Nur Autos laufen noch auf eintönig schwarzem Gummi
Dies geschieht etwa durch den Einbau auffallend farbiger Sohlen bzw. Zwischensohlen sowie durch den Austausch von Ösen oder anderen vermeintlichen Kleinigkeiten, die optisch allerdings stark ins Gewicht fallen. Wer möchte, bekommt eine Camouflage-Sohle, ein FC-Logo in den Absatz oder ein Etui fürs Schweizer Messer an den Schaft genäht. In Sachen Kreativität gibt es bei Keller nahezu kein Limit. Derweil die Autoindustrie hierzulande noch immer Fahrzeuge mit eintönig grauen Reifen vom Band lässt, hat Keller schon vor Jahren so lange recherchiert, bis er in Bulgarien eine Firma fand, die ihn mit neongrünen oder orangefarbenen Gummisohlen beliefert oder welchen im Camouflage-Look.

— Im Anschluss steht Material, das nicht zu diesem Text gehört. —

(** ** Publication *)
Definition emit (session : HoistSessionId) (e : Event) : M unit :=
  modify (fun s => set_output (output s ++ [(session, e)]) s).
(** [publish_decoded] *)
Definition publish_decoded (b : Buf) : M ClientBufferLease :=
  let! buffer := take_counter next_buffer set_next_buffer "decoded buffer" in
  let! use := take_counter next_use set_next_use "decoded buffer use" in
  fun s => match publish_frame b (MkClientBufferId (descriptor_id s) buffer) (MkClientBufferUseId (descriptor_id s) use) (publisher s) with
           | (p, Ret lease) => (published p (Shown b lease) s, Ret lease)
           | (p, Fail e) => (set_publisher p s, Fail e)
           | (p, Panic) => (set_publisher p s, Panic)
           end.
Definition import_buffer (b : EncodedBuffer) : M ClientBufferLease :=
  let! buf := gets (fun s => decoded s !! buffer_frame b) in
  let! buf := lift (opt_context buf "decoded layer frame disappeared") in
  let! _ := modify (fun s => set_decoded (delete (buffer_frame b) (decoded s)) s) in
  publish_decoded buf.
Fixpoint import_updates (us : list (SurfaceBufferUpdate EncodedBuffer)) : M (list (SurfaceBufferUpdate ClientBufferLease)) :=
  match us with
  | [] => pure []
  | u :: us =>
      let! c := match change u with
                | Retained m => pure (Retained m)
                | Replaced m b => let! lease := import_buffer b in pure (Replaced m lease)
                | Removed => pure Removed
                end in
      let! cs := import_updates us in
      pure (MkSurfaceBufferUpdate (layer u) c :: cs)
  end.
(** [pop_event] *)
Definition pop_event (sf : ClientSurfaceId) : M QueuedDestinationEvent := fun s =>
  match queues s !! sf with
  | Some (q :: rest) => (set_queues (<[sf := rest]> (queues s)) s, Ret q)
  | _ => (s, Fail (ErrMsg "encoded destination queue disappeared"))
  end.
Definition native_error : outcome ClientBufferLease := Fail (ErrMsg "encoded destination received native buffer content").
(** One surface of a round of [publish_ready]; [true] when its first event was published. *)
Definition publish_surface (sf : ClientSurfaceId) : M bool :=
  let! front := gets (fun s => head (queue_of s sf)) in
  let! decoded := gets decoded in
  match front with
  | None => pure false
  | Some front =>
      let fs := encoded_frames (queued_event front) in
      if bool_decide (fs = []) then
        let! q := pop_event sf in
        let! e := lift (try_into_client (fun _ _ => native_error) (queued_event q)) in
        let! _ := emit (queued_session q) e in pure true
      else if forallb (fun f => bool_decide (is_Some (decoded !! f))) fs then
        let! q := pop_event sf in
        match event_kind (queued_event q) with
        | Commit c =>
            let! us := import_updates (buffers c) in
            let! _ := emit (queued_session q) (MkClientSurfaceEvent (surface (queued_event q)) (Commit (set_buffers us c))) in
            pure true
        | _ => lift (Fail (ErrMsg "decoded destination event was not a commit"))
        end
      else pure false
  end.
Fixpoint publish_surfaces (l : list ClientSurfaceId) : M bool :=
  match l with
  | [] => pure false
  | sf :: l => let! this := publish_surface sf in let! others := publish_surfaces l in pure (this || others)
  end.
Definition drop_empty_queues (s : EncodedDestinationState) : EncodedDestinationState :=
  let queues := filter (fun p => p.2 <> []) (queues s) in
  set_ready_surfaces (filter (fun sf => is_Some (queues !! sf)) (ready_surfaces s)) (set_queues queues s).
Definition publish_round (_ : unit) : M (option unit) :=
  let! surfaces := gets ready_surfaces in
  let! progressed := publish_surfaces surfaces in
  let! _ := modify drop_empty_queues in
  pure (if progressed : bool then Some tt else None).
Definition queued (s : EncodedDestinationState) : nat := map_total length (queues s).
(** [publish_ready]: every round but the last publishes an event. *)
Definition publish_ready : M unit :=
  let! _ := sweep_retirement in
  let! fuel := gets (fun s => S (queued s)) in
  let! _ := iterate fuel publish_round tt in
  sweep_retirement.
Definition take_output : M (list (HoistSessionId * Event)) := fun s => (set_output [] s, Ret (output s)).

(** ** Decoding *)
Definition submitted (s : EncodedDestinationState) (f : MediaFrameId) : bool :=
  bool_decide (is_Some (decoded s !! f)) || existsb (fun p => bool_decide (in_flight_frame p.2 = f)) (map_to_list (decode_in_flight s)).
(** The event whose frames are decoded next: the second one once the first is submitted. *)
Definition decode_target (s : EncodedDestinationState) (front : QueuedDestinationEvent) (next : option QueuedDestinationEvent) : QueuedDestinationEvent :=
  let fs := encoded_frames (queued_event front) in
  match next with
  | Some next =>
      if negb (bool_decide (fs = [])) && forallb (submitted s) fs && bool_decide (queued_session next = queued_session front)
         && compatible_decode_lookahead (queued_event front) (queued_event next)
      then next else front
  | None => front
  end.
(** [decode_candidate] *)
Definition decode_candidate (s : EncodedDestinationState) (sf : ClientSurfaceId) : option (HoistSessionId * MediaFrameId) :=
  match queue_of s sf with
  | [] => None
  | front :: rest =>
      let fs := encoded_frames (queued_event (decode_target s front (head rest))) in
      pair (queued_session front) <$>
        head (filter (fun f => submitted s f = false /\ is_Some (media_frames s !! f)) fs)
  end.
(** [schedule_decode] *)
Definition schedule_decode (f : MediaFrameId) (session : HoistSessionId) : M bool :=
  let! media := gets (fun s => media_frames s !! f) in
  match media with
  | None => pure false
  | Some media =>
      let! _ := modify (fun s => set_media_frames (delete f (media_frames s)) s) in
      let! _ := lift (ensure (bool_decide (media_session media = session)) "encoded media crossed hoist sessions") in
      let! metadata := gets (fun s => head (omap (fun q => encoded_metadata f (queued_event q)) (queued_events s))) in
      let! metadata := lift (opt_context metadata "encoded control metadata disappeared") in
      let! token := take_counter next_token set_next_token "encoded decode token" in
      let request := MkDecodeRequest token (media_unit media) (width (extent metadata)) (height (extent metadata)) in
      let! admission := (fun s => let '(k, a) := try_decode request (backend s) in
                         (match a with Accepted => called k (Submitted request) s | DecoderBusy _ => called k (Refused f) s | _ => set_backend k s end, Ret a)) in
      match admission with
      | Accepted =>
          let! _ := modify (fun s => set_decode_in_flight (<[token := MkInFlightDecode f false]> (decode_in_flight s)) s) in pure true
      | DecoderBusy returned =>
          let! _ := lift (ensure ((decode_token returned =? token) && bool_decide (unit_frame (decode_unit returned) = f))
                     "decoder returned a different Busy request") in
          let! _ := modify (fun s => set_media_frames (<[f := MkPendingMedia session (decode_unit returned)]> (media_frames s)) s) in
          pure false
      | DecoderStopped => lift (Fail (ErrMsg "decoder worker stopped"))
      | DecoderRejected cause => lift (Fail cause)
      end
  end.
(** [advance]: the surfaces whose decoder was busy sit out. *)
Definition rotate (sf : ClientSurfaceId) (l : list ClientSurfaceId) : list ClientSurfaceId :=
  match list_find (fun x => x = sf) l with
  | Some (i, _) => drop (S i) l ++ take (S i) l
  | None => l
  end.
Definition decode_turn (now : instant) (busy : list ClientSurfaceId) : M (option (list ClientSurfaceId)) :=
  let! chosen := (fun s =>
    let candidates := filter (fun sf => is_Some (decode_candidate s sf)) (ready_surfaces s) in
    let '(sched, chosen) := Scheduling.select candidates busy (activity s) (policy s) now (scheduler s) in
    (set_scheduler sched s, Ret chosen)) in
  match chosen with
  | None => pure None
  | Some selection =>
      let sf := sel_surface selection in
      let! candidate := gets (fun s => decode_candidate s sf) in
      match candidate with
      | None => pure None
      | Some (session, f) =>
          let! accepted := schedule_decode f session in
          if accepted : bool then
            let! _ := modify (fun s => set_ready_surfaces (rotate sf (ready_surfaces s))
                                (set_scheduler (Scheduling.accepted selection now (scheduler s)) s)) in
            pure (Some busy)
          else pure (Some (busy ++ [sf]))
      end
  end.
Definition decode_fuel (s : EncodedDestinationState) : nat := S (size (media_frames s) + length (ready_surfaces s)).
Definition advance (clock : nat -> instant) : M unit :=
  let! _ := publish_ready in
  let! fuel := gets decode_fuel in
  let! _ := iterate fuel (in_time clock decode_turn) (O, []) in
  sweep_retirement.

Als junger Mann wurde er von Gleichaltrigen belächelt, weil er sich für ein „dreckiges Handwerk" entschied, das nicht gerade Reichtum versprach. Inzwischen bekommt er sogar Boots aus dem Ausland geschickt, die er nach Kundenwunsch aufpeppen soll. Wartezeit spiel keine Rolle. „Wir haben im richtigen Moment auf das richtige Pferd gesetzt!"